3D style transfer aims to generate stylized views of 3D scenes with specified styles, which requires high-quality generating and keeping multi-view consistency. Existing methods still suffer the challenges of high-quality stylization with texture details and stylization with multimodal guidance. In this paper, we reveal that the common training method of stylization with NeRF, which generates stylized multi-view supervision by 2D style transfer models, causes the same object in supervision to show various states (color tone, details, etc.) in different views, leading NeRF to tend to smooth the texture details, further resulting in low-quality rendering for 3D multi-style transfer. To tackle these problems, we propose a novel Multimodal-guided 3D Multi-style transfer of NeRF, termed MM-NeRF. First, MM-NeRF projects multimodal guidance into a unified space to keep the multimodal styles consistency and extracts multimodal features to guide the 3D stylization. Second, a novel multi-head learning scheme is proposed to relieve the difficulty of learning multi-style transfer, and a multi-view style consistent loss is proposed to track the inconsistency of multi-view supervision data. Finally, a novel incremental learning mechanism is proposed to generalize MM-NeRF to any new style with small costs. Extensive experiments on several real-world datasets show that MM-NeRF achieves high-quality 3D multi-style stylization with multimodal guidance, and keeps multi-view consistency and style consistency between multimodal guidance.
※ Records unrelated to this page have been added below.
(** * The PokeAPI loader and the query console, embedded in Rocq

    A shallow embedding of [load_pokemon_data.py] (the resumable loader) and
    of the parameter handling of [menu.py] (the query console), with the
    properties of the design document stated and proved over it.

    Conventions of the embedding.
    - A Python [str] is a [string]; each character is a code point below 256.
    - A Python [int] is a [Z].
    - A function that can raise returns an [outcome]; code that talks to the
      store, the network or the clock runs in the monad [M] over a [machine].
    - A table of the store is the list of its rows, oldest first; the key of
      each table is taken from the schema of the design document.
    - The store is seen through its interface: a statement acts on the tables
      at once and does not fail; a commit is an event of the trace, and what
      it makes durable is not modelled. *)

From Stdlib Require Import ZArith Lia Ascii String DecimalString.
From stdpp Require Import base decidable list list_numbers strings gmap.

Local Open Scope Z_scope.

(** ** Exceptions *)

Inductive exn : Type :=
| KeyError            (* d[k] on a missing key *)
| ValueError          (* int(text) on a text that is no integer *)
| IndexError
| AttributeError      (* a method of a value that has none of that name *)
| EOFError            (* input() at the end of the input *)
| HTTPError (status : Z)   (* raise_for_status *)
| RequestException    (* any other failure of requests.get / response.json *)
| PlainException      (* raise Exception(...) *)
| KeyboardInterrupt.  (* a user interrupt; not an Exception *)

(** [except Exception] catches everything but the interrupt. *)
Definition is_Exception (e : exn) : bool :=
  match e with KeyboardInterrupt => false | _ => true end.

(** [except requests.exceptions.RequestException] *)
Definition is_RequestException (e : exn) : bool :=
  match e with HTTPError _ | RequestException => true | _ => false end.

Inductive outcome (A : Type) : Type :=
| Returns (a : A)
| Raises (e : exn).
Arguments Returns {A} a.
Arguments Raises {A} e.

Definition obind {A B} (x : outcome A) (f : A -> outcome B) : outcome B :=
  match x with Returns a => f a | Raises e => Raises e end.

(** ** Text *)

Module Text.

Definition code (c : ascii) : N := N_of_ascii c.

Definition is_digit (c : ascii) : bool := ((48 <=? code c) && (code c <=? 57))%N.

Definition digit_value (c : ascii) : Z := Z.of_N (code c) - 48.

(** The characters [int] skips around a numeral: tab, line feed, vertical
    tab, form feed, carriage return and space, and the two spaces of the
    Latin-1 block (next line, no-break space). *)
Definition int_space (c : ascii) : bool :=
  let n := code c in
  (((9 <=? n) && (n <=? 13)) || (n =? 32) || (n =? 133) || (n =? 160))%N.

(** The characters [str.strip()] removes: those of [int_space] and the four
    separators 28..31. *)
Definition str_space (c : ascii) : bool :=
  let n := code c in
  (((9 <=? n) && (n <=? 13)) || ((28 <=? n) && (n <=? 32))
   || (n =? 133) || (n =? 160))%N.

Definition is_slash (c : ascii) : bool := Ascii.eqb c "/".

Fixpoint lstrip (p : ascii -> bool) (s : string) : string :=
  match s with
  | String c r => if p c then lstrip p r else s
  | EmptyString => EmptyString
  end.

(** [s.rstrip(chars)]: drop the longest suffix made of characters of [p]. *)
Fixpoint rstrip (p : ascii -> bool) (s : string) : string :=
  match s with
  | String c r =>
      match rstrip p r with
      | EmptyString => if p c then EmptyString else String c EmptyString
      | r' => String c r'
      end
  | EmptyString => EmptyString
  end.

Definition strip (p : ascii -> bool) (s : string) : string :=
  rstrip p (lstrip p s).

(** [s.split(sep)] for a one-character separator: never the empty list. *)
Fixpoint split (sep : ascii) (s : string) : list string :=
  match s with
  | String c r =>
      if Ascii.eqb c sep then EmptyString :: split sep r
      else match split sep r with
           | hd :: tl => String c hd :: tl
           | [] => [String c EmptyString]
           end
  | EmptyString => [EmptyString]
  end.

Fixpoint all (p : ascii -> bool) (s : string) : bool :=
  match s with
  | String c r => p c && all p r
  | EmptyString => true
  end.

Fixpoint contains_char (x : ascii) (s : string) : bool :=
  match s with
  | String c r => Ascii.eqb c x || contains_char x r
  | EmptyString => false
  end.

(** [s.replace(old, new)] for a non-empty [old]: occurrences are replaced
    from the left and do not overlap. [skip] counts the characters of an
    occurrence still to be dropped. *)
Fixpoint replace_from (old new : string) (skip : nat) (s : string) : string :=
  match s with
  | String c r =>
      match skip with
      | S k => replace_from old new k r
      | O =>
          if String.prefix old s
          then String.append new (replace_from old new (Nat.pred (String.length old)) r)
          else String c (replace_from old new O r)
      end
  | EmptyString => EmptyString
  end.

Definition replace (old new s : string) : string := replace_from old new O s.

(** The interpreter refuses to convert a text of more than this many digits
    (the default of [sys.set_int_max_str_digits]). *)
Definition int_max_str_digits : nat := 4300.

(** The digits of a numeral, read left to right. Underscores are allowed
    between two digits only. Returns the value, the number of digits and
    the text that follows; [None] on a misplaced underscore. *)
Fixpoint scan_digits (after_underscore : bool) (acc : Z) (n : nat) (s : string)
  : option (Z * nat * string) :=
  match s with
  | String c r =>
      if is_digit c then scan_digits false (acc * 10 + digit_value c) (S n) r
      else if Ascii.eqb c "_" then
        if after_underscore || Nat.eqb n 0 then None
        else scan_digits true acc n r
      else if after_underscore then None else Some (acc, n, s)
  | EmptyString => if after_underscore then None else Some (acc, n, EmptyString)
  end.

(** The optional sign in front of the digits. *)
Definition split_sign (t : string) : bool * string :=
  match t with
  | String "+" r => (false, r)
  | String "-" r => (true, r)
  | _ => (false, t)
  end.

(** [int(text)] in base ten; [None] stands for ValueError. *)
Definition py_int (text : string) : option Z :=
  let '(negative, t) := split_sign (lstrip int_space text) in
  match scan_digits false 0 0 t with
  | Some (v, n, rest) =>
      if Nat.eqb n 0 then None
      else if Nat.ltb int_max_str_digits n then None
      else if all int_space rest then Some (if negative then - v else v)
      else None
  | None => None
  end.

(** [str(n)] for an integer. *)
Definition py_str (n : Z) : string := NilZero.string_of_int (Z.to_int n).

End Text.

(** ** The reference extractor *)

(** [parts[-1]] *)
Definition last_item {A} (parts : list A) : outcome A :=
  match last parts with
  | Some x => Returns x
  | None => Raises IndexError
  end.

Definition int_of_text (text : string) : outcome Z :=
  match Text.py_int text with
  | Some n => Returns n
  | None => Raises ValueError
  end.

Definition extract_pokemon_id_from_url (url : string) : outcome Z :=
  let parts := Text.split "/" (Text.rstrip Text.is_slash url) in
  obind (last_item parts) int_of_text.


(** ** The store *)

(** An evolution edge: the ordered pair (from_pokemon_id, to_pokemon_id). *)
Definition edge : Type := Z * Z.

(** The tables the loader writes. A row is the tuple of its columns. *)
Record database : Type := Database {
  pokemon : list (Z * string);          (* pokemon_id, name *)
  types : list (Z * string);            (* type_id, name *)
  stats : list (Z * string);            (* stat_id, name *)
  moves : list (Z * string);            (* move_id, name *)
  dex : list (Z * string);              (* dex_id, dex_name *)
  height : list (Z * Z);                (* height_id, value *)
  weight : list (Z * Z);                (* weight_id, value *)
  pokemon_type : list (Z * Z);          (* pokemon_id, type_id *)
  pokemon_stat : list (Z * Z * Z);      (* pokemon_id, stat_id, value *)
  pokemon_move : list (Z * Z);          (* pokemon_id, move_id *)
  pokemon_number : list (Z * Z);        (* pokemon_id, dex_id *)
  evolutions : list edge                (* from_pokemon_id, to_pokemon_id *)
}.

Definition empty_database : database :=
  Database [] [] [] [] [] [] [] [] [] [] [] [].

(** Modelled from the spec: the schema of the store is not part of the
    sources; the design document gives the key of each table. Entities and
    scalar attributes are keyed by their id, a relationship row by the ids
    it relates (the stat relationship carries its value as a column), an
    evolution edge by the ordered pair. *)
Definition entity_key {V} (row : Z * V) : Z := row.1.
Definition pair_key (row : Z * Z) : Z * Z := row.
Definition stat_key (row : Z * Z * Z) : Z * Z := row.1.

(** [INSERT OR IGNORE]: the row is appended unless a row with its key is
    already there. *)
Definition insert_or_ignore {R K} `{EqDecision K} (key : R -> K) (row : R)
    (table : list R) : list R :=
  if decide (key row ∈ key <$> table) then table else table ++ [row].

(** The key constraint of a table. *)
Definition unique_keys {R K} (key : R -> K) (table : list R) : Prop :=
  NoDup (key <$> table).

(** The statements the loader sends to the store. *)
Inductive pragma : Type :=
| ForeignKeys (on : bool)
| Synchronous (mode : string)
| JournalMode (mode : string)
| CacheSize (pages : Z)
| TempStore (mode : string).

Inductive statement : Type :=
| InsertPokemon (pokemon_id : Z) (name : string)
| InsertType (type_id : Z) (name : string)
| InsertStat (stat_id : Z) (name : string)
| InsertMove (move_id : Z) (name : string)
| InsertDex (dex_id : Z) (dex_name : string)
| InsertHeight (pokemon_id value : Z)
| InsertWeight (pokemon_id value : Z)
| InsertPokemonType (pokemon_id type_id : Z)
| InsertPokemonStat (pokemon_id stat_id value : Z)
| InsertPokemonMove (pokemon_id move_id : Z)
| InsertPokemonNumber (pokemon_id dex_id : Z)
| InsertEvolution (from_pokemon_id to_pokemon_id : Z)
| SelectCountPokemonIn (a b : Z)
| SelectPokemonIds
| SelectCountPokemon
| SetPragma (p : pragma).

(** What a data statement does to the tables. *)
Definition apply_statement (st : statement) (d : database) : database :=
  let 'Database po ty sa mo de he we pt ps pm pn ev := d in
  match st with
  | InsertPokemon i n =>
      Database (insert_or_ignore entity_key (i, n) po) ty sa mo de he we pt ps pm pn ev
  | InsertType i n =>
      Database po (insert_or_ignore entity_key (i, n) ty) sa mo de he we pt ps pm pn ev
  | InsertStat i n =>
      Database po ty (insert_or_ignore entity_key (i, n) sa) mo de he we pt ps pm pn ev
  | InsertMove i n =>
      Database po ty sa (insert_or_ignore entity_key (i, n) mo) de he we pt ps pm pn ev
  | InsertDex i n =>
      Database po ty sa mo (insert_or_ignore entity_key (i, n) de) he we pt ps pm pn ev
  | InsertHeight i v =>
      Database po ty sa mo de (insert_or_ignore entity_key (i, v) he) we pt ps pm pn ev
  | InsertWeight i v =>
      Database po ty sa mo de he (insert_or_ignore entity_key (i, v) we) pt ps pm pn ev
  | InsertPokemonType i t =>
      Database po ty sa mo de he we (insert_or_ignore pair_key (i, t) pt) ps pm pn ev
  | InsertPokemonStat i s v =>
      Database po ty sa mo de he we pt (insert_or_ignore stat_key (i, s, v) ps) pm pn ev
  | InsertPokemonMove i m =>
      Database po ty sa mo de he we pt ps (insert_or_ignore pair_key (i, m) pm) pn ev
  | InsertPokemonNumber i x =>
      Database po ty sa mo de he we pt ps pm (insert_or_ignore pair_key (i, x) pn) ev
  | InsertEvolution a b =>
      Database po ty sa mo de he we pt ps pm pn (insert_or_ignore pair_key (a, b) ev)
  | SelectCountPokemonIn _ _ | SelectPokemonIds | SelectCountPokemon | SetPragma _ => d
  end.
三维风格迁移旨在生成具有特定风格的三维场景的风格化视图,这需要高质量的生成并保持多视图一致性。现有方法在带有纹理细节的高质量风格化以及多模态引导的风格化方面仍面临挑战。在本文中,我们揭示了使用神经辐射场(NeRF)进行风格化的常见训练方法,即通过二维风格迁移模型生成风格化的多视图监督,会导致监督中的同一物体在不同视图中呈现出不同状态(色调、细节等),使得NeRF倾向于平滑纹理细节,进而导致三维多风格迁移的渲染质量较低。为了解决这些问题,我们提出了一种新颖的神经辐射场多模态引导三维多风格迁移方法,称为MM-NeRF。首先,MM-NeRF将多模态引导投影到统一空间以保持多模态风格的一致性,并提取多模态特征以指导三维风格化。其次,提出了一种新颖的多头学习方案来缓解学习多风格迁移的困难,并提出了一种多视图风格一致损失来跟踪多视图监督数据的不一致性。最后,提出了一种新颖的增量学习机制,以低成本将MM-NeRF推广到任何新风格。在多个真实世界数据集上进行的大量实验表明,MM-NeRF在多模态引导下实现了高质量的三维多风格化,并保持了多视图一致性以及多模态引导之间的风格一致性。